Collectors can buy the pig skins tattooed by Wim Delvoye once the pigs have died of old age

"It's the ultimate art form in my eyes," Steiner says.

"Tattooers are incredible artists who've never really been accepted in the contemporary art world. Painting on canvas is one thing, painting on skin with needles is a whole other story."

The work, entitled TIM, sold for 150,000 euros (£130,000) to German art collector Rik Reinking in 2008, with Steiner receiving one third of the sum.

"My skin belongs to Rik Reinking now," he says. "My back is the canvas, I am the temporary frame."

As part of the deal, when Steiner dies his back is to be skinned, and the skin framed permanently, taking up a place in Reinking's personal art collection.
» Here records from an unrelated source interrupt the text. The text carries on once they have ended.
Lemma rebases_applied_witness :
  exists st', applyRebases opcode_image (opcode_mem, 0) = Some st' /\
    mread (ln_mem st') 0x11000 8 = 0x10123 /\ mread (ln_mem st') 0x11008 8 = 0x10456 /\ mget (ln_mem st') 0x11010 = mget opcode_mem 0x11010.
Proof.
  pose proof (rebases_applied opcode_image 296 0x10020 0x100b0 0x100f8 [0x10020; 0x10068; 0x100b0] [] opcode_rebases (opcode_mem, 0)) as Ht. cbv zeta in Ht.
  change (ln_mem (opcode_mem, 0)) with opcode_mem in Ht. change (ln_cache (opcode_mem, 0)) with no_cache in Ht.
  replace (linkeditBaseForImage opcode_mem no_cache opcode_image 0x10020 0x100b0) with 0x10000 in Ht by (vm_compute; reflexivity).
  replace (0x10000 +64 di_rebase_off opcode_mem 0x100f8) with 0x12000 in Ht by (vm_compute; reflexivity).
  replace (di_rebase_size opcode_mem 0x100f8) with 5 in Ht by (vm_compute; reflexivity).
  change (rebase_pointers opcode_rebases 0 0) with [(1, 0); (1, 8)] in Ht.
  change (img_header opcode_image) with 0x10000 in Ht. change (img_slide opcode_image) with 0x10000 in Ht.
  assert (Es : segment_table opcode_mem 0x10000 = [0x10020; 0x10068; 0x100b0]) by (vm_compute; reflexivity). rewrite Es in Ht.
  assert (E0 : pointer_location opcode_mem opcode_image 0x10020 [0x10020; 0x10068; 0x100b0] 1 0 = Some 0x11000) by (vm_compute; reflexivity).
  assert (E1 : pointer_location opcode_mem opcode_image 0x10020 [0x10020; 0x10068; 0x100b0] 1 8 = Some 0x11008) by (vm_compute; reflexivity).
  cbn [map] in Ht. unfold location in Ht. cbn [fst snd] in Ht. rewrite E0, E1 in Ht. cbn [default from_option id] in Ht.
  destruct Ht as (st' & E & Hv & Hk).
  - exact opcode_mem_wf.
  - exact opcode_image_ok.
  - lia.
  - lia.
  - exact opcode_rebases_ok.
  - intros a _. exact I.
  - constructor; [exists 0x11000; split; [exact E0|]|constructor; [exists 0x11008; split; [exact E1|]|constructor]]; intros a Ha [Hb|Hb]; unfold in_header, in_range in Hb; lia.
  - intros [|[|i]] [|[|j]] a b Ha Hb Hij; try discriminate Ha; try discriminate Hb; try injection Ha as <-; try injection Hb as <-; lia.
  - intros a _. exact I.
  - exists st'. split; [exact E|]. rewrite (Hv 0x11000) by left. rewrite (Hv 0x11008) by (right; left). split; [vm_compute; reflexivity|]. split; [vm_compute; reflexivity|].
    apply Hk; [exact I|]. intros (loc & Hin & Ha). repeat (apply elem_of_cons in Hin as [->|Hin]; [lia|]). destruct (proj1 (elem_of_nil _) Hin).
Defined.
Lemma map_segment_ok c st : ready st -> c ∈ commands F 0 -> is_segment F c -> 0 < seg_filesize F c ->
  let '(ok, st') := map_segment fd mapped rs base lo (mapped + c) st in segment_effect c st ok st'.
Proof using bs_wf bs_range base_range bs_length snapshot_range snapshot_apart snapshot_read.
  intros Hrd Hc Hs Hf. pose proof (proj2 (proj1 (proj2 bs_wf) c Hc Hs)) as (Hfv & _).
  destruct (segment_facts c Hc Hs ltac:(lia)) as (P1 & P2 & P3 & P4 & P5 & P6 & P7 & P8 & P9 & P10 & P11 & P12).
  unfold map_segment. assert (E1 : seg_vmaddr (d_mem st) (mapped + c) = seg_vmaddr F c) by (by apply (seg_field st c 24 8)).
  assert (E2 : seg_fileoff (d_mem st) (mapped + c) = seg_fileoff F c) by (by apply (seg_field st c 40 8)).
  assert (E3 : seg_filesize (d_mem st) (mapped + c) = seg_filesize F c) by (by apply (seg_field st c 48 8)).
  assert (E4 : seg_vmsize (d_mem st) (mapped + c) = seg_vmsize F c) by (by apply (seg_field st c 32 8)).
  rewrite E1, E2, E3, E4, P6, P10, P11, P7, !Z.eqb_refl. cbv zeta. cbn [negb orb].
  pose proof (map_pages_ok c st Hrd Hc Hs ltac:(lia)) as H1. cbv zeta in H1. set (full := Z.ldiff _ _) in *.
  destruct (page_floor (seg_filesize F c)) as [Hfl _]; [lia|]. fold full in Hfl.
  destruct (if 0 <? full then _ else _) as [ok1 st1]. assert (Hrd1 : ready st1) by (eapply (part_ready st ok1 st1); [| |exact Hrd|exact H1]; unfold place in *; lia).
  assert (Hweak : forall ok st2 n f, 0 <= n <= seg_vmsize F c -> part st ok st2 (place c) n f -> quiet st st2 /\ kept (fun a => ~ in_place c a) st st2 /\
    k_used (d_kernel st2) = k_used (d_kernel st) /\ (exists off, k_fds (d_kernel st2) = <[fd := (bs, off)]> (k_fds (d_kernel st)))).
  { intros ok st2 n f Hn (Q & Kp & U & D & _). split_and!; [done| |done|done]. eapply kept_weaken; [|exact Kp]. intros a Ha Hb. apply Ha. unfold in_place. lia. }
  destruct ok1; cbn [negb]; [|destruct (Hweak false st1 full _ ltac:(lia) H1) as (? & ? & ? & ?); split_and!; try done; apply H1].
  pose proof (map_tail_ok c st1 full Hrd1 Hc Hs ltac:(lia) ltac:(lia)) as H2. cbv zeta in H2. destruct (if 0 <? seg_filesize F c - full then _ else _) as [ok2 st2].
  pose proof (part_then st st1 ok2 st2 (place c) full (seg_filesize F c - full) _ (proj1 Hfl) ltac:(lia) H1 H2) as H12. replace (full + (seg_filesize F c - full)) with (seg_filesize F c) in H12 by lia.
  destruct ok2; cbn [negb]; [|destruct (Hweak false st2 (seg_filesize F c) _ ltac:(lia) H12) as (? & ? & ? & ?); split_and!; try done; apply H12].
  assert (Hrd2 : ready st2) by (eapply (part_ready st true st2); [| |exact Hrd|exact H12]; unfold place in *; lia).
  pose proof (clear_rest_ok c st2 Hrd2 Hc Hs ltac:(lia)) as (n & Hn & H3). cbv zeta in H3. destruct H12 as (Q & Kp & U & (off & D) & Hfill). destruct H3 as (Q3 & K3 & U3 & (off3 & D3) & F3).
  split_and!.
  - by eapply quiet_then.
  - eapply kept_then; (eapply kept_weaken; [|eassumption]); intros a Ha Hb; apply Ha; unfold in_place; lia.
  - congruence.
  - exists off3. by rewrite D3, D, insert_insert_eq.
  - split; intros i Hi.
    + rewrite (filled_out _ _ _ _ _ _ F3), (filled_in _ _ _ _ _ _ Hfill) by lia. f_equal. lia.
    + rewrite F3. case_decide; [by left|right]. apply (filled_out _ _ _ _ _ _ Hfill). lia.
Qed.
"Gruesome is relative," Steiner says to those who find the idea macabre.

"It's an old concept - in Japanese tattoo history it's been done many, many times. If it's framed nicely and looks good, I think it's not such a bad idea."

Image source, Wim Delvoye
Image caption,

Delvoye worked for 40 hours to complete the piece

But this aspect of the work often sparks intense debate.

"It becomes a huge discussion matter every time, and those confrontations with people have been very exciting and interesting," Steiner says.

"People are either very into the idea, or say it's going too far - they're outraged or say it's against human rights. They come with ideas of slavery or prostitution."

Find out more

  • Tim Steiner spoke to the BBC World Service programme Outlook in 2008

As part of his contract, Steiner must exhibit the tattoo by sitting topless in a gallery at least three times a year.

His first exhibition took place in Zurich in June 2006 - when the tattoo was still a work-in-progress. When the 10th anniversary fell last year, he was in the middle of his longest-ever exhibition, a whole year at the Museum of Old and New Art (Mona) in Hobart, Tasmania, working five hours a day, six days a week.

That came to an end on Tuesday.

Image source, MONA

"Sit on your desk, with your legs dangling off, straight backed and holding on to your knees for 15 minutes - it's tough," he says.

"I did this for 1,500 hours. It was by far the most outrageously intense experience of my life.

"All that changed throughout the days was my state of mind - sometimes heaven, sometimes hell, always totally alert."

The only thing separating Steiner from visitors to the gallery is a line on the floor - a line that that in the past some have crossed.

"I've been touched, blown on, screamed at, pushed and spat on, it's often been quite a circus," he says. "But I wasn't touched a single time on this trip, it's a miracle."

Image source, Wim Delvoye
Image caption,

Steiner takes in the view during his first stint at Mona in 2012

When people try to speak to him he doesn't move or reply. He just sits still. "Many people think I'm a sculpture, and have quite a shock once they find out I'm actually alive," he says.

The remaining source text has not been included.